Posted by Thomas Cooper, guest-blogging:
On the Propriety and Expediency of Unlimited Enquiry (Continued):
http://volokh.com/archives/archive_2009_08_23-2009_08_29.shtml#1251403068


   ... I proceed to the particular objections [to unlimited enquiry].

     I. The propagation of falsehood is as injurious, as the propagation
     of truth is beneficial....

   Who is to be the judge of truth or falsehood? The lawgivers who
   sedulously screen their own conduct from the public eye? If those who
   arrogate the right to decide on the truth or falsehood of opinion (for
   of facts we will speak presently) are liable to be mistaken, do they
   not deal out their punishments in the dark? And who can pretend to
   political infallibility? ...

   No error can be forcibly suppressed but at the hazard of suppressing
   truth also. Galileo was imprisoned. Locke was interdicted in an
   English university. Common Sense was sedition in America, and the
   Rights of Man are sedition in Great Britain. In how many countries was
   the perusal of the Bible prohibited? ...

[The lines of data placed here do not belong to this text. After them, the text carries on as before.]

(** C7: a call keeps nothing from one invocation to the next.  What came
    before has no influence beyond the state of the virtual machine; a
    second invocation looks the class up again, from the state the first
    one left; and the result is a function of the return type and of
    what the runtime answered.  Whatever ran before it, earlier
    invocations included, an invocation asks the runtime for the class
    in the state the virtual machine is in then, asks it for the method
    with the class it was just given, and calls the Java method with the
    class and the method it was just given, never with handles of an
    earlier invocation.  When it returns, the state is the state the
    last JNI function left and the log with these calls added, no call
    that would keep a handle alive among them, and the result is the
    value-initialised one or the cast of what the Java method answered:
    neither handle is in it. *)
Theorem callStaticMethod_keeps_no_state :
  (forall w1 w2 : World JVM,
      jvm w1 = jvm w2 ->
      fst (runState call w1) = fst (runState call w2)
      /\ jvm (snd (runState call w1)) = jvm (snd (runState call w2))
      /\ events w1 = events w2)
  /\ (forall w : World JVM,
        emitted w (snd (runState (bind call (fun _ => call)) w)) =
          (events w ++ events (snd (runState call w)))%list
        /\ length (filter is_class_lookup
                     (events w ++ events (snd (runState call w)))) = 2)
  /\ (forall w : World JVM,
        fst (runState call w) = result_from T (events w))
  /\ (forall (A : Type) (earlier : Native JVM A) (w : World JVM),
        runState (bind earlier (fun _ => call)) w =
          runState call (after earlier w)
        /\ class_of (after earlier w) =
             fst (FindClass env (c_str className) (jvm (after earlier w)))
        /\ method_of (after earlier w) =
             fst (GetStaticMethodID env (class_of (after earlier w))
                    (c_str methodName) (c_str signature)
                    (snd (FindClass env (c_str className)
                            (jvm (after earlier w)))))
        /\ fst (answer (jvm (after earlier w))) =
             fst (CallStatic variant env (class_of (after earlier w))
                    (method_of (after earlier w)) arguments
                    (snd (method (jvm (after earlier w)))))
        /\ ((class_of (after earlier w) = nullptr
             /\ runState call (after earlier w) =
                  (Value (value_init T),
                   {| jvm := snd (found (jvm (after earlier w)));
                      log := log (after earlier w) ++
                        [EvGetEnvironment;
                         EvSignature ReturnType ArgumentTypes signature;
                         EvFindClass (c_str className) nullptr;
                         EvReport (class_not_found className)] |}))
            \/ (class_of (after earlier w) <> nullptr
                /\ method_of (after earlier w) = nullptr
                /\ runState call (after earlier w) =
                     (Value (value_init T),
                      {| jvm := snd (method (jvm (after earlier w)));
                         log := log (after earlier w) ++
                           [EvGetEnvironment;
                            EvSignature ReturnType ArgumentTypes signature;
                            EvFindClass (c_str className)
                              (class_of (after earlier w));
                            EvGetStaticMethodID (class_of (after earlier w))
                              (c_str methodName) (c_str signature) nullptr;
                            EvReport (method_not_found methodName className
                                        signature)] |}))
            \/ (class_of (after earlier w) <> nullptr
                /\ method_of (after earlier w) <> nullptr
                /\ runState call (after earlier w) =
                     (static_cast T (fst (answer (jvm (after earlier w)))),
                      {| jvm := snd (answer (jvm (after earlier w)));
                         log := log (after earlier w) ++
                           [EvGetEnvironment;
                            EvSignature ReturnType ArgumentTypes signature;
                            EvFindClass (c_str className)
                              (class_of (after earlier w));
                            EvGetStaticMethodID (class_of (after earlier w))
                              (c_str methodName) (c_str signature)
                              (method_of (after earlier w));
                            EvCallStatic variant
                              (class_of (after earlier w))
                              (method_of (after earlier w)) arguments
                              (fst (answer (jvm (after earlier w))))] |})))).
Proof.
  split; [|split; [|split]].
  - intros w1 w2 Hj.
    assert (Hc : class_of w1 = class_of w2)
      by (unfold javaClass; now rewrite Hj).
    assert (Hm : method_of w1 = method_of w2)
      by (unfold javaMethod; now rewrite Hj).
    destruct (N.eq_dec (class_of w1) nullptr) as [Hc1|Hc1].
    + assert (Hc2 : class_of w2 = nullptr) by congruence.
      rewrite (events_class_not_found w1 Hc1),
        (events_class_not_found w2 Hc2),
        (run_class_not_found w1 Hc1), (run_class_not_found w2 Hc2).
      simpl. now rewrite Hj.
    + assert (Hc2 : class_of w2 <> nullptr) by congruence.
      destruct (N.eq_dec (method_of w1) nullptr) as [Hm1|Hm1].
      * assert (Hm2 : method_of w2 = nullptr) by congruence.
        rewrite (events_method_not_found w1 Hc1 Hm1),
          (events_method_not_found w2 Hc2 Hm2),
          (run_method_not_found w1 Hc1 Hm1),
          (run_method_not_found w2 Hc2 Hm2).
        simpl. now rewrite Hj, Hc.
      * assert (Hm2 : method_of w2 <> nullptr) by congruence.
        rewrite (events_resolved w1 Hc1 Hm1),
          (events_resolved w2 Hc2 Hm2),
          (run_resolved w1 Hc1 Hm1), (run_resolved w2 Hc2 Hm2).
        simpl. now rewrite Hj, Hc, Hm.
  - intros w. split.
    + unfold emitted. cbn [bind Monad_state runState].
      destruct (runState call w) as [r1 w1] eqn:E1.
      pose proof (log_extended w) as L1. rewrite E1 in L1. simpl in L1.
      pose proof (log_extended w1) as L2.
      change (snd (r1, w1)) with w1.
      rewrite L2, L1, <- app_assoc, skipn_app, skipn_all, Nat.sub_diag.
      unfold events_of at 1. rewrite E1. simpl.
      unfold emitted. rewrite L1, skipn_app, skipn_all, Nat.sub_diag.
      reflexivity.
    + rewrite filter_app, length_app.
      destruct (run_cases w) as [(_ & He & _)|[(_ & _ & He & _)
                                              |(_ & _ & He & _)]];
        rewrite He;
        destruct (run_cases (snd (runState call w)))
          as [(_ & He' & _)|[(_ & _ & He' & _)|(_ & _ & He' & _)]];
        rewrite He'; reflexivity.
  - intros w.
    destruct (run_cases w) as [(_ & E & R)|[(_ & _ & E & R)
                                           |(_ & _ & E & R)]];
      rewrite E, R; reflexivity.
  - intros A earlier w. split.
    + cbn [bind Monad_state runState].
      destruct (runState earlier w) as [a w1]. reflexivity.
    + split; [reflexivity|]. split; [reflexivity|]. split; [reflexivity|].
      destruct (N.eq_dec (class_of (after earlier w)) nullptr) as [Hc|Hc].
      * left. split; [exact Hc|].
        exact (run_class_not_found (after earlier w) Hc).
      * destruct (N.eq_dec (method_of (after earlier w)) nullptr)
          as [Hm|Hm].
        -- right; left. split; [exact Hc|]. split; [exact Hm|].
           exact (run_method_not_found (after earlier w) Hc Hm).
        -- right; right. split; [exact Hc|]. split; [exact Hm|].
           exact (run_resolved (after earlier w) Hc Hm).
Qed.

     VI. The right of unlimited discussion, or rather accusation, would
     tend to exclude valuable men from public offices: for they would be
     cautious of exposing themselves to situations of unmerited calumny.

   Every situation has its peculiar advantages and disadvantages, which
   arise from the same source, and are generally proportionate to each
   other. Elevated stations attach distinction and celebrity, but in
   cases of real or supposed dereliction of duty, they incur a
   proportionate degree of reproach and obloquy. The man who enjoys the
   one, must run the risk of the other. Indeed, persons in these cases
   seem prone enough to think the former, a sufficient compensation for
   the latter; nor do we find that offices of profit or of honour are
   frequently rejected from this refined delicacy.

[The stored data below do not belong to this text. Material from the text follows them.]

(** ** The city that [locateWeather] commits *)

Lemma run_queue_status (q : list Action) (s : Hooks * World) :
  forallb is_status q = true ->
  city (fst (run_queue q s)) = city (fst s)
  /\ cityMode (fst (run_queue q s)) = cityMode (fst s)
  /\ weather (fst (run_queue q s)) = weather (fst s).
Proof.
  revert s. induction q as [|a q IH]; intros s H; simpl in *; [auto|].
  apply andb_true_iff in H as [Ha Hq].
  unfold run_queue in *. destruct (IH (reduce s a) Hq) as (-> & -> & ->).
  destruct s as [h wd], a; simpl in *; try discriminate; auto.
Qed.

Lemma tryEndpoint_calls (endpoint : string) (w : Window) :
  exists b w' acts,
    tryEndpoint endpoint w = (Ok b, w')
    /\ hooks w' = hooks w
    /\ queue w' = (queue w ++ acts)%list
    /\ if b then
         exists info cityName,
           acts = located info cityName
           /\ WeatherInfo.city info = cityName
           /\ cityName <> ""
           /\ normalizeCityName cityName = cityName
       else forallb is_status acts = true.
Proof.
  unfold tryEndpoint, try_catch, bind, lift, ret.
  destruct (fetchJson (Endpoint endpoint) 3000 w) as [[data|e] wj] eqn:F;
    pose proof (fetchJson_after_request _ _ _ _ _ F) as (Hh & Hq & Hr).
  2: { exists false, wj, []. rewrite app_nil_r. auto. }
  destruct (get (Some data) "city") as [c|e] eqn:G.
  2: { exists false, wj, []. rewrite app_nil_r. auto. }
  destruct (truthy c) eqn:T.
  2: { exists false, wj, []. rewrite app_nil_r. auto. }
  destruct (on_string normalizeCityName c) as [cityName|e] eqn:N.
  2: { exists false, wj, []. rewrite app_nil_r. auto. }
  assert (Hc : exists s, cityName = normalizeCityName s).
  { destruct c as [[]|]; try discriminate. injection N as <-. eauto. }
  destruct Hc as (s & ->).
  destruct (fetchWeather_calls (normalizeCityName s) wj) as (b & w2 & -> & Hh2 & Hb).
  rewrite normalizeCityName_twice in Hb.
  destruct b.
  - unfold call. cbv beta iota.
    destruct Hb as (Hn & info & Hq2 & Hc & _).
    eexists true, _, (located info (normalizeCityName s)).
    split; [reflexivity|]. cbn [hooks queue world with_queue].
    split; [congruence|].
    split; [rewrite Hq2, Hq, <- !app_assoc; reflexivity|].
    exists info, (normalizeCityName s).
    split; [reflexivity|]. split; [exact Hc|]. split; [exact Hn|].
    apply normalizeCityName_twice.
  - destruct Hb as [Hq2 | Hq2].
    + exists false, w2, [setWeatherStatus error].
      split; [reflexivity|]. split; [congruence|]. split; [congruence|]. reflexivity.
    + exists false, w2, [setWeatherStatus loading; setWeatherStatus error].
      split; [reflexivity|]. split; [congruence|]. split; [congruence|]. reflexivity.
Qed.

   Ingratitude is not a vice common to the public mind; but excessive,
   unreasonable gratitude and veneration of high civil rank, is a
   weakness to which in all ages it has been peculiarly prone. Aristides,
   it is true, was banished, and Socrates put to death; but the annals of
   every nation testify, that while a single meritorious act in a prince
   or magistrate, will often excite veneration approaching to idolatry, a
   thousand instances of the wanton abuse of power -- of arbitrary and
   oppressive conduct, have passed unnoticed....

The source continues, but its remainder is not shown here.